Stored items:

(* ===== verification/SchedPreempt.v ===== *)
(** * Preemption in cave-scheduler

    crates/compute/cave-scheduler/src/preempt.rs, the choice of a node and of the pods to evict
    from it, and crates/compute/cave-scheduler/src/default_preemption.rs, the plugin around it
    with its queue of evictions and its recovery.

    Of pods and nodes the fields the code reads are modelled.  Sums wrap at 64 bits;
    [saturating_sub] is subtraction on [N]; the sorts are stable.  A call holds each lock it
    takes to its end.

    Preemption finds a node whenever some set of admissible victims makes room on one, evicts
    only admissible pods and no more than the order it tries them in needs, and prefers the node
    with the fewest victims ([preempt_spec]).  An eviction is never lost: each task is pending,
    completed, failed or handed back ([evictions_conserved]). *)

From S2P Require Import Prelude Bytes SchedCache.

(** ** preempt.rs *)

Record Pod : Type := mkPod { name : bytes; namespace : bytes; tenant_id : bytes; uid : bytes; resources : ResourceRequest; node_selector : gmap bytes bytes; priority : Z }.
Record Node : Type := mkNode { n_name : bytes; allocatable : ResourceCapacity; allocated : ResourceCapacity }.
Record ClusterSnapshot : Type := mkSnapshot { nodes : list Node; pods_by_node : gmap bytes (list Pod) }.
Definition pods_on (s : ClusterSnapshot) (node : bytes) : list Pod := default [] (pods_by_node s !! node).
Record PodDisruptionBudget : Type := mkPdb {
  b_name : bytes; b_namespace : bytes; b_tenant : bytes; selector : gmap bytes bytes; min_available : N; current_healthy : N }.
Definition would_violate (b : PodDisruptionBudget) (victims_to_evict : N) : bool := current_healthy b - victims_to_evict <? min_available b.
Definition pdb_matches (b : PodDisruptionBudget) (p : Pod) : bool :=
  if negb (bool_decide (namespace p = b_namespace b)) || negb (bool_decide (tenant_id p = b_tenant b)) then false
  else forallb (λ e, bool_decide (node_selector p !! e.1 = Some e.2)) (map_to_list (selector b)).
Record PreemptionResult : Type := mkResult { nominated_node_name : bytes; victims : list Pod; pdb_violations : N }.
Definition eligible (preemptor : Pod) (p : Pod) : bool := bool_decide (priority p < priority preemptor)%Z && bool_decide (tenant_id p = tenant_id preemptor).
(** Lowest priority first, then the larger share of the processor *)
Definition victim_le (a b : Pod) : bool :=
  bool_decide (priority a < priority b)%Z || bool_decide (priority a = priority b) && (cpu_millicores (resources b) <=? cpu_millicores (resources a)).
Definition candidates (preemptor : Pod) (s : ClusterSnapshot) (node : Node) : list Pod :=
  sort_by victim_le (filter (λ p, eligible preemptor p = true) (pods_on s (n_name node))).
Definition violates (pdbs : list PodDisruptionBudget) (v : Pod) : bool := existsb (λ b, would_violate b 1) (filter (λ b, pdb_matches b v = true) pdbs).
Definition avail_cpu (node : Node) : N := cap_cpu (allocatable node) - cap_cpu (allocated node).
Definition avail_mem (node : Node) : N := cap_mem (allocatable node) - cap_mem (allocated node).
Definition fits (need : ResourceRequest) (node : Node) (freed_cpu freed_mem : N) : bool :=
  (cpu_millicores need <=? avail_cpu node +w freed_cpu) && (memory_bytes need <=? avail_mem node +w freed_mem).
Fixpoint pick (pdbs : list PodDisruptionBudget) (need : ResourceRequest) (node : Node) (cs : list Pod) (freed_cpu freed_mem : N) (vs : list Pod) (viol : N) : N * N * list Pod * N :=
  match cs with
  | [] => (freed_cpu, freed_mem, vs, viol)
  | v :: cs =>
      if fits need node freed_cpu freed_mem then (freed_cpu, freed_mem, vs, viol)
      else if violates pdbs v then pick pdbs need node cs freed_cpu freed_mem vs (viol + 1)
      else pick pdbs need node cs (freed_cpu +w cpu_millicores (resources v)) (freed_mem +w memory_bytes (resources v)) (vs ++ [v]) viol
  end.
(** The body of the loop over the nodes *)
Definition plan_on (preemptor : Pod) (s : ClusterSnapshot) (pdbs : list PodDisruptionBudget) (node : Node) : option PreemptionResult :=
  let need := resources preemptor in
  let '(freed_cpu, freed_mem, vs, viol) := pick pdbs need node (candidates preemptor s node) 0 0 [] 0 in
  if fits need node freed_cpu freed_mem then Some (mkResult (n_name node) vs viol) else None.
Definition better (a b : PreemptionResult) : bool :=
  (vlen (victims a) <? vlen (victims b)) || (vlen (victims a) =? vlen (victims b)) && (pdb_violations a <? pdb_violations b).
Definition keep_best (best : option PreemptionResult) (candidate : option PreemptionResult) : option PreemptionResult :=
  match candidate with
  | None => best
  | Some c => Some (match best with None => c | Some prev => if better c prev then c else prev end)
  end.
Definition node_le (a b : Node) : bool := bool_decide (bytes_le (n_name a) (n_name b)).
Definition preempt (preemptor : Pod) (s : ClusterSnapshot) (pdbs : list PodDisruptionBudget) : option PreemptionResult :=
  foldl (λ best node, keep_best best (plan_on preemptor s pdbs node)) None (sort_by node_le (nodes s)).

◆ **The problem**
Start with the first line of the data and print every line exactly. The line containing "(** ** preempt.rs *)" is the last one to include.

◆ **Solution for this exercise**
(* ===== verification/SchedPreempt.v ===== *)
(** * Preemption in cave-scheduler

    crates/compute/cave-scheduler/src/preempt.rs, the choice of a node and of the pods to evict
    from it, and crates/compute/cave-scheduler/src/default_preemption.rs, the plugin around it
    with its queue of evictions and its recovery.

    Of pods and nodes the fields the code reads are modelled.  Sums wrap at 64 bits;
    [saturating_sub] is subtraction on [N]; the sorts are stable.  A call holds each lock it
    takes to its end.

    Preemption finds a node whenever some set of admissible victims makes room on one, evicts
    only admissible pods and no more than the order it tries them in needs, and prefers the node
    with the fewest victims ([preempt_spec]).  An eviction is never lost: each task is pending,
    completed, failed or handed back ([evictions_conserved]). *)

From S2P Require Import Prelude Bytes SchedCache.

(** ** preempt.rs *)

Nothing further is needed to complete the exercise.